After more than a century, an era comes to an end as the world’s longest-running long-wave radio service shuts down. On June 27, 2026, the BBC switched off its Radio 4 long-wave broadcast for good, with an even more startling cancellation in the works.
In July of 1924, the BBC began testing long-wave audio transmissions from the Marconi works in Chelmsford on a wavelength of 187.5 kHz. A year later, on July 27, 1925, regular service was inaugurated from Borough Hill in Daventry, Northamptonshire, with the call sign 5XX.
From this elevated central position within England, the BBC’s 25-kW transmitter, with its newly invented water-cooled thermionic valves, gave the corporation the power to reach 94% of the population. As the technology for the new radio medium rapidly developed, including 150-kW transmitters, the long-wave service moved to a permanent home in Droitwich, Worcestershire, eventually transmitting on 200 kHz, and then shifting to 198 kHz in 1988.

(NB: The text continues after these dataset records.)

(* ===== verification/ProtectedLogic.v ===== *)
(** * Reasoning about the protected-state journal

    What the engine relies on of its provider, the objects a power cut can leave,
    and a small program logic for [ps].  A power cut inside an operation is a
    provider whose calls fail from there on, followed by a restart from one of the
    media it may have left. *)

From S2P Require Import Prelude.
From S2P Require Import Effects.
From S2P Require Import Buffer.
From S2P Require Import Wire.
From S2P Require Import Sha256.
From S2P Require Import ProtectedWire.
From S2P Require Import ProtectedState.

#[local] Opaque record_encode selector_encode record_identity.

Definition object_at (x : objects) (object slot : Z) : bytes :=
  if object =? RIBON_PROTECTED_STATE_OBJECT_RECORD then record_at x slot else selector_at x slot.

(** The objects with one of them replaced. *)
Definition put (x : objects) (object slot : Z) (b : bytes) : objects :=
  if object =? RIBON_PROTECTED_STATE_OBJECT_RECORD
  then if slot =? 0 then mkObjects b (record1 x) (selector0 x) (selector1 x)
       else mkObjects (record0 x) b (selector0 x) (selector1 x)
  else if slot =? 0 then mkObjects (record0 x) (record1 x) b (selector1 x)
       else mkObjects (record0 x) (record1 x) (selector0 x) b.

Definition object_bytes (b : bytes) : Prop := len b = 160 /\ octets b.

Record objects_ok (x : objects) : Prop := {
  ok_record0 : object_bytes (record0 x);
  ok_record1 : object_bytes (record1 x);
  ok_selector0 : object_bytes (selector0 x);
  ok_selector1 : object_bytes (selector1 x);
}.

Definition object_name (object slot : Z) : Prop :=
  (object = RIBON_PROTECTED_STATE_OBJECT_RECORD \/ object = RIBON_PROTECTED_STATE_OBJECT_SELECTOR) /\
  (slot = 0 \/ slot = 1).

(** [content w d] is what reads of domain [d] see, [crash w d x] says that a power
    cut may leave the domain holding [x]; [tears old new r]: writing [new] over
    [old] may leave [r].  A call concerns one domain. *)
Class ProtectedContract {W} (p : RibonProtectedStateProvider W) := {
  content : W -> bytes -> objects;
  crash : W -> bytes -> objects -> Prop;
  tears : bytes -> bytes -> bytes -> Prop;
  ok_content : forall w d, objects_ok (content w d);
  ok_crash : forall w d x, crash w d x -> objects_ok x;
  ok_tears : forall old new r, tears old new r -> object_bytes old -> object_bytes new -> object_bytes r;
  read_frame : forall w d object slot b w' r d', d' <> d -> call_read p w d object slot b = (w', r) ->
    content w' d' = content w d' /\ forall x, crash w' d' x -> crash w d' x;
  write_frame : forall w d object slot b w' r d', d' <> d -> call_write p w d object slot b = (w', r) ->
    content w' d' = content w d' /\ forall x, crash w' d' x -> crash w d' x;
  read_law : forall w d object slot b w' status out,
    object_name object slot -> len b = 160 -> call_read p w d object slot b = (w', (status, out)) ->
    content w' d = content w d /\ (forall x, crash w' d x -> crash w d x) /\
    (status = 0 -> out = object_at (content w d) object slot);
  write_law : forall w d object slot b w' status,
    object_name object slot -> object_bytes b -> call_write p w d object slot b = (w', status) ->
    (status = 0 -> content w' d = put (content w d) object slot b) /\
    (exists r, content w' d = put (content w d) object slot r /\
       (r = object_at (content w d) object slot \/ r = b \/
        tears (object_at (content w d) object slot) b r)) /\
    (forall x, crash w' d x -> exists x0 r, crash w d x0 /\ x = put x0 object slot r /\
       (r = object_at x0 object slot \/ r = b \/ tears (object_at x0 object slot) b r));
  flush_law : forall w d w' status, call_flush p w d = (w', status) ->
    (forall d', content w' d' = content w d') /\
    (forall d' x, crash w' d' x -> crash w d' x \/ x = content w d') /\
    (status = 0 -> forall x, crash w' d x -> x = content w d);
}.

(** The calls on the journal's objects succeed. *)
Record reliable {W} (p : RibonProtectedStateProvider W) : Prop := {
  reliable_read : forall w d object slot b, object_name object slot -> len b = 160 ->
    exists w' out, call_read p w d object slot b = (w', (0, out));
  reliable_write : forall w d object slot b, object_name object slot -> object_bytes b ->
    exists w', call_write p w d object slot b = (w', 0);
  reliable_flush : forall w d, exists w', call_flush p w d = (w', 0);
}.

(** A torn object is never mistaken for a third one. *)
Definition torn_rejected {W} (p : RibonProtectedStateProvider W) `{!ProtectedContract p} : Prop :=
  forall old new r, tears old new r ->
    r = old \/ r = new \/ (selector_decode r = None /\ record_decode r = None).

(** The objects a domain may hold: what reads see, or what a power cut leaves. *)
Definition media_state {W} (p : RibonProtectedStateProvider W) `{!ProtectedContract p} (w : W) (d : bytes)
    (x : objects) : Prop := x = content w d \/ crash w d x.

(** ** Objects *)

Lemma put_same x object slot b : object_name object slot -> object_at (put x object slot b) object slot = b.
Proof. by intros [[-> | ->] [-> | ->]]. Qed.

Lemma put_id x object slot : object_name object slot -> put x object slot (object_at x object slot) = x.
Proof. destruct x. by intros [[-> | ->] [-> | ->]]. Qed.

Lemma put_record x slot b : slot = 0 \/ slot = 1 ->
  let x' := put x RIBON_PROTECTED_STATE_OBJECT_RECORD slot b in
  record_at x' slot = b /\ record_at x' (1 - slot) = record_at x (1 - slot) /\
  selector0 x' = selector0 x /\ selector1 x' = selector1 x.
Proof. by intros [-> | ->]. Qed.

Lemma put_selector x slot b : slot = 0 \/ slot = 1 ->
  let x' := put x RIBON_PROTECTED_STATE_OBJECT_SELECTOR slot b in
  selector_at x' slot = b /\ selector_at x' (1 - slot) = selector_at x (1 - slot) /\
  forall i, record_at x' i = record_at x i.
Proof. by intros [-> | ->]. Qed.

Lemma object_at_ok x object slot : objects_ok x -> object_bytes (object_at x object slot).
Proof. intros []. unfold object_at, record_at, selector_at. by repeat case_match. Qed.

Lemma put_ok x object slot b : objects_ok x -> object_bytes b -> objects_ok (put x object slot b).
Proof. intros [] Hb. unfold put. by repeat case_match; constructor. Qed.

(** The journal passed the engine's check. *)
Record journal_ready {W} (j : RibonProtectedStateJournal W) (p : RibonProtectedStateProvider W) : Prop := {
  ready_provider : journal_provider j = Some p;
  ready_valid : journal_validate (Some j) = RIBON_PROTECTED_STATE_STATUS_OK;
  ready_domain : len (journal_domain_digest j) = 32 /\ octets (journal_domain_digest j);
}.

Lemma ready_domain_nonzero {W} (j : RibonProtectedStateJournal W) p :
  journal_ready j p -> bytes_zero (journal_domain_digest j) = false.
Proof.
  intros [_ Hv _]. unfold journal_validate in Hv. destruct (_ || _) eqn:G in Hv; [done|]. by bool_to_prop.
Qed.

(** ** A program logic for [ps] *)

Section Logic.
Context {W : Type} (p : RibonProtectedStateProvider W) `{!ProtectedContract p}.
Context (j : RibonProtectedStateJournal W) (Hj : journal_ready j p).
Let dom := journal_domain_digest j.

Definition all_media (P : objects -> Prop) (w : W) : Prop := forall x, media_state p w dom x -> P x.

(** Reading changes neither the media nor what a power cut can leave. *)
Definition steady (P : W -> Prop) : Prop :=
  forall w w', content w' dom = content w dom -> (forall x, crash w' dom x -> crash w dom x) -> P w -> P w'.

Lemma media_steady P : steady (all_media P).
Proof. intros w w' Hc Hcr H x [-> | Hx]; apply H; [by left|right; auto]. Qed.

Lemma media_impl (P Q : objects -> Prop) w : (forall x, P x -> Q x) -> all_media P w -> all_media Q w.
Proof. intros HPQ H x Hx. by apply HPQ, H. Qed.

Lemma all_media_now P w : all_media P w -> P (content w dom).
Proof. intros H. apply H. by left. Qed.

Lemma media_state_ok w x : media_state p w dom x -> objects_ok x.
Proof. intros [-> | Hx]; [apply ok_content|by eapply ok_crash]. Qed.

(** A status the engine passes on is the provider's doing. *)
Definition io_error (status : RibonProtectedStateStatus) : Prop :=
  (status = RIBON_PROTECTED_STATE_STATUS_UNAVAILABLE \/ status = RIBON_PROTECTED_STATE_STATUS_IO_ERROR) /\
  ~ reliable p.

Lemma object_status_cases status :
  status = 0 /\ provider_status status = RIBON_PROTECTED_STATE_STATUS_OK \/
  status <> 0 /\ (provider_status status = RIBON_PROTECTED_STATE_STATUS_UNAVAILABLE \/
                  provider_status status = RIBON_PROTECTED_STATE_STATUS_IO_ERROR).
Proof.
  unfold provider_status, RIBON_PROTECTED_STATE_PROVIDER_UNAVAILABLE, RIBON_PROTECTED_STATE_PROVIDER_OK.
  destruct (Z.eqb_spec status (-1)) as [->|]; [by right; auto|].
  destruct (Z.eqb_spec status 0); auto.
Qed.

Lemma read_triple P object slot E :
  steady P -> object_name object slot -> (forall st w, io_error st -> P w -> E st w) ->
  triple P (provider_read j object slot 160)
    (fun b w => P w /\ b = object_at (content w dom) object slot) E.
Proof.
  intros HP Ho HE w Hw. unfold provider_read. rewrite (ready_provider _ _ Hj). fold dom.
  destruct (call_read p w dom object slot (zeros 160)) as [w' [st b]] eqn:Hc.
  assert (Hrel : st <> 0 -> ~ reliable p).
  { intros Hne [Hrel _ _]. destruct (Hrel w dom object slot (zeros 160) Ho eq_refl) as (w2 & b2 & E2).
    congruence. }
  apply read_law in Hc as (Hcw & Hcr & Hout); [|done..]. pose proof (HP w w' Hcw Hcr Hw) as Hw'.
  destruct (object_status_cases st) as [[-> ->]|[Hne Hst]].
  - split; [done|]. rewrite Hcw. by apply Hout.
  - specialize (Hrel Hne). destruct Hst as [-> | ->]; apply HE; try done; split; auto.
Qed.

Lemma write_triple P Q object slot b E :
  object_name object slot -> object_bytes b ->
  (forall w w', P w ->
     (forall x, media_state p w' dom x -> exists x0 r, media_state p w dom x0 /\ x = put x0 object slot r /\
        (r = object_at x0 object slot \/ r = b \/ tears (object_at x0 object slot) b r)) ->
     (content w' dom = put (content w dom) object slot b -> Q w') /\ (forall st, io_error st -> E st w')) ->
  triple P (provider_write j object slot b) (fun _ => Q) E.
Proof.
  intros Ho Hb H w Hw. unfold provider_write. rewrite (ready_provider _ _ Hj). fold dom.
  destruct (call_write p w dom object slot b) as [w' st] eqn:Hc.
  assert (Hrel : st <> 0 -> ~ reliable p).
  { intros Hne [_ Hrel _]. destruct (Hrel w dom object slot b Ho Hb) as (w2 & E2). congruence. }
  apply write_law in Hc as (Hok & (r & Hcw & Hr) & Hcr); [|done..].
  destruct (H w w' Hw) as [HQ HE].
  { intros x [-> | Hx]; [exists (content w dom), r; split_and!; [by left|done..]|].
    destruct (Hcr x Hx) as (x0 & r0 & ? & ? & ?). exists x0, r0. split_and!; [by right|done..]. }
  destruct (object_status_cases st) as [[-> ->]|[Hne Hst]]; [by apply HQ, Hok|].
  specialize (Hrel Hne). destruct Hst as [-> | ->]; apply HE; split; auto.
Qed.

Lemma flush_triple P Q E :
  (forall w w', P w -> content w' dom = content w dom ->
     (forall x, media_state p w' dom x -> media_state p w dom x) ->
     ((forall x, media_state p w' dom x -> x = content w dom) -> Q w') /\ (forall st, io_error st -> E st w')) ->
  triple P (provider_flush j) (fun _ => Q) E.
Proof.
  intros H w Hw. unfold provider_flush. rewrite (ready_provider _ _ Hj). fold dom.
  destruct (call_flush p w dom) as [w' st] eqn:Hc.
  assert (Hrel : st <> 0 -> ~ reliable p).
  { intros Hne [_ _ Hrel]. destruct (Hrel w dom) as (w2 & E2). congruence. }
  apply flush_law in Hc as (Hcw & Hcr & Hok). destruct (H w w' Hw (Hcw dom)) as [HQ HE].
  { intros x [-> | Hx]; [left; apply Hcw|]. destruct (Hcr dom x Hx); [by right|by left]. }
  destruct (object_status_cases st) as [[-> ->]|[Hne Hst]].
  - apply HQ. intros x [-> | Hx]; [apply Hcw|by apply Hok].
  - specialize (Hrel Hne). destruct Hst as [-> | ->]; apply HE; split; auto.
Qed.

(** [open] is [open_objects] of what reads see, unless the provider fails. *)
Lemma open_triple P E :
  steady P -> (forall st w, io_error st -> P w -> E st w) ->
  (forall st w, P w -> open_objects dom (content w dom) = inl st -> E st w) ->
  triple P (ribon_protected_state_open (Some j) true)
    (fun c w => P w /\ open_objects dom (content w dom) = inr c) E.
Proof.
  intros HP Hio HE. unfold ribon_protected_state_open. rewrite (ready_valid _ _ Hj). cbn [negb].
  unfold open_checked, RIBON_PROTECTED_STATE_SELECTOR_BYTES, RIBON_PROTECTED_STATE_RECORD_BYTES. fold dom.
  assert (Hs : forall (f : objects -> Prop), steady (fun w => P w /\ f (content w dom))).
  { intros f w w' Hc Hcr [Hw Hf]. rewrite Hc. split; [by eapply HP|done]. }
  eapply triple_bind; [apply read_triple; [done|split; auto|done]|intros s0]. cbn beta.
  eapply triple_bind; [apply read_triple; [apply (Hs (fun x => s0 = _ x))|split; auto|]|intros r0]; cbn beta.
  { intros st w Hst [Hw _]. auto. }
  eapply triple_bind; [apply read_triple; [|split; auto|]|intros s1]; cbn beta.
  { intros w w' Hc Hcr [[Hw H1] H2]. rewrite Hc. split_and!; [by eapply HP|done..]. }
  { intros st w Hst [[Hw _] _]. auto. }
  eapply triple_bind; [apply read_triple; [|split; auto|]|intros r1]; cbn beta.
  { intros w w' Hc Hcr [[[Hw H1] H2] H3]. rewrite Hc. split_and!; [by eapply HP|done..]. }
  { intros st w Hst [[[Hw _] _] _]. auto. }
  apply triple_lift. intros w [[[[Hw ->] ->] ->] ->].
  assert (Hx : mkObjects (object_at (content w dom) 1 0) (object_at (content w dom) 1 1)
    (object_at (content w dom) 2 0) (object_at (content w dom) 2 1) = content w dom)
    by (by destruct (content w dom)).
  unfold RIBON_PROTECTED_STATE_OBJECT_RECORD, RIBON_PROTECTED_STATE_OBJECT_SELECTOR. rewrite Hx.
  destruct (open_objects dom (content w dom)) eqn:Ho; auto.
Qed.
End Logic.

Uniting the country with a single broadcasting program, the long-wave service soon became a part of everyday life, broadcasting the Test Match Special of international cricket, the Daily Service of Christian worship, and Yesterday in Parliament. Even supposedly niche programs like the Shipping Forecast, the live tolling of Big Ben, and the Greenwich Time Signal pips marking the exact hour were listened to almost religiously. In fact, the time pips became vital in the pre-internet days for international navigation, scientific calibration, and structural timekeeping across Northwestern Europe and, in many ways, remain superior to digital timing.
BBC 4
The long-wave service played a vital part during the Second World War when its beefed-up transmissions spread its reach into occupied Europe, sending coded messages to resistance fighters as well as news, propaganda, and entertainment. To protect the British homeland from Luftwaffe air raids, transmitters were carefully synchronized to prevent German bombers from using the radio signals as navigational beacons.
In peacetime, the service was home to the successive Light Programme, Radio 2, and Radio 4, yet it also acted as a vital link with the Royal Navy’s submarine fleet. Because long-wave signals can penetrate seawater to a depth of several meters, Vanguard-class submarine commanders would regularly tune into the Today program on Radio 4 to make sure the country was still there. If the BBC and regular military channels went dead for more than 48 hours, the sub commander was authorized to open their sealed “Letters of Last Resort” from the Prime Minister.
However, just as Radio 4 listeners have had to adapt, the Navy has thad to find new verification methods because the long-wave service is no more. With the introduction of digital media, listeners to the long-wave service have dwindled over the past three decades to roughly 90,000, and the cost of maintaining the infrastructure has skyrocketed. Worse, the unique thermionic valves that the transmitters rely on aren’t manufactured anymore, and there are only 11 spares in existence.
With all this, the BBC decided to pull the plug on long wave, but this is only a foreshadowing of a more dramatic plug-pulling that could happen in as little as eight years.
The same arguments that caused the demise of long wave also apply to broadcast television, referred to officially as Digital Terrestrial Television (DTT) or Freeview. Television audiences are moving away from broadcast channels toward online digital media, making it harder to justify the expense of traditional transmission equipment. As a result, the government and industry bodies are evaluating a transition away from traditional TV broadcasts between 2034 and 2044.
If major broadcasters make the switch entirely to the internet, then it probably won’t be long before television, as it’s been known since the 1930s, goes the way of the gramophone, slide projectors, and those little Tamagotchi things.
And I’ve only just sorted out how to use the remote.